▶ **Exercise instructions**:
Copy each line of the data below in which the word "CompReleaseGate" can be found.

* * * *

(* ===== verification/Artifact.v ===== *)
(** * What a run leaves behind (pkg/artifact, pkg/adapter/summary.go): data

    The documents the commands write as JSON or YAML; a file is modelled by the
    document it holds.  Numbers are IEEE binary64, as the Standard Library
    specifies them. *)

From S2P Require Import Prelude Release ReleaseSpec.
From S2P Require Import Planner.
From S2P Require Import Revision.
From S2P Require Import Shadow.
From S2P Require Import Deploy.
From S2P Require Import DataPlane.
From S2P Require Import Render.
From Stdlib Require Import Floats.SpecFloat.

(** float64 *)
Abbreviation float64 := spec_float (only parsing).
Definition float_sub (x y : float64) : float64 := SFsub 53 1024 x y.
Definition float_zero : float64 := S754_zero false.

(** ** run.go *)
Record CompStatus := { ct_Name : string; ct_GateResult : string; ct_Message : string }.

Record RunStatus := {
  ru_SchemaVersion : string;
  ru_RunID : string;
  ru_Release : string;
  ru_Environment : string;
  ru_Profile : string;
  ru_StartedAt : Time;
  ru_FinishedAt : Time;
  ru_Phase : string;
  ru_Result : string;
  ru_Components : list CompStatus;
}.

(** ** deploy_result.go; its components are those of Deploy.v *)
Record DeployResult := {
  dr_RunID : string;
  dr_Release : string;
  dr_Environment : string;
  dr_StartedAt : Time;
  dr_FinishedAt : Time;
  dr_Overall : string;
  dr_Components : list CompDeploy;
}.

(** ** release_result.go *)
Record CompReleaseGate := {
  cg_Name : string;
  cg_Version : string;
  cg_GateResult : string;
  cg_Affected : bool;
  cg_Skipped : bool;
}.

Record ReleaseResult := {
  rr_RunID : string;
  rr_Release : string;
  rr_Environment : string;
  rr_CreatedAt : Time;
  rr_GateResult : string;
  rr_Components : list CompReleaseGate;
}.

(** ** verification_run.go *)
Record VerificationRun := {
  vn_RunID : string;
  vn_App : string;
  vn_Release : string;
  vn_Environment : string;
  vn_Provider : string;
  vn_MeasurementSummaryPath : string;
  vn_GateSummaryPath : string;
  vn_GateResult : string;
  vn_PromotionDecision : string;
  vn_StartedAt : Time;
  vn_FinishedAt : Time;
}.

(** ** summary.go of pkg/adapter *)
Record sliResult := { sl_ID : string; sl_Kind : string; sl_Value : option float64 }.

Record sliSummary := {
  ss_SchemaVersion : string;
  ss_GeneratedAt : Time;
  ss_StartedAt : Time;
  ss_FinishedAt : Time;
  ss_Location : string;
  ss_Trigger : string;
  ss_Tags : gmap string string;
  ss_Format : string;
  ss_CollectionStatus : string;
  ss_EvaluationStatus : string;
  ss_Results : list sliResult;
}.

(** ** BoriVerificationRun (apis/bori/v1alpha1/verificationrun_types.go) *)
Record BoriVerificationRunSpec := {
  bv_Provider : string;
  bv_App : string;
  bv_Release : string;
  bv_Environment : string;
  bv_RevisionID : string;
  bv_GateResult : string;
  bv_PromotionDecision : string;
  bv_StartedAt : Time;
  bv_FinishedAt : Time;
  bv_MeasurementSummaryPath : string;
  bv_GateSummaryPath : string;
}.

Record VerificationRunObject := { bo_Namespace : string; bo_Name : string; bo_Spec : BoriVerificationRunSpec }.

Definition FromArtifact (vr : VerificationRun) (revisionID : string) : BoriVerificationRunSpec := {|
  bv_Provider := vn_Provider vr; bv_App := vn_App vr; bv_Release := vn_Release vr; bv_Environment := vn_Environment vr;
  bv_RevisionID := revisionID; bv_GateResult := vn_GateResult vr; bv_PromotionDecision := vn_PromotionDecision vr;
  bv_StartedAt := vn_StartedAt vr; bv_FinishedAt := vn_FinishedAt vr;
  bv_MeasurementSummaryPath := vn_MeasurementSummaryPath vr; bv_GateSummaryPath := vn_GateSummaryPath vr;
|}.

(** ** Files *)
Inductive document :=
  | DStatus (d : RunStatus)
  | DPlan (d : Plan_)
  | DRollout (d : BoriRollout)
  | DDeployResult (d : DeployResult)
  | DReleaseResult (d : ReleaseResult)
  | DVerificationRun (d : VerificationRun)
  | DSummary (d : sliSummary)
  | DText (text : string)
  | DInteraction (overview : Overview) (targets : list Row)
  | DShadowState (d : ShadowState)
  | DRelease (d : BoriRelease)
  | DReleaseObject (d : BoriReleaseObject)
  | DVerificationRunObject (d : VerificationRunObject).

* * * *

▶ **Final answer**:
Record CompReleaseGate := {
  rr_Components : list CompReleaseGate;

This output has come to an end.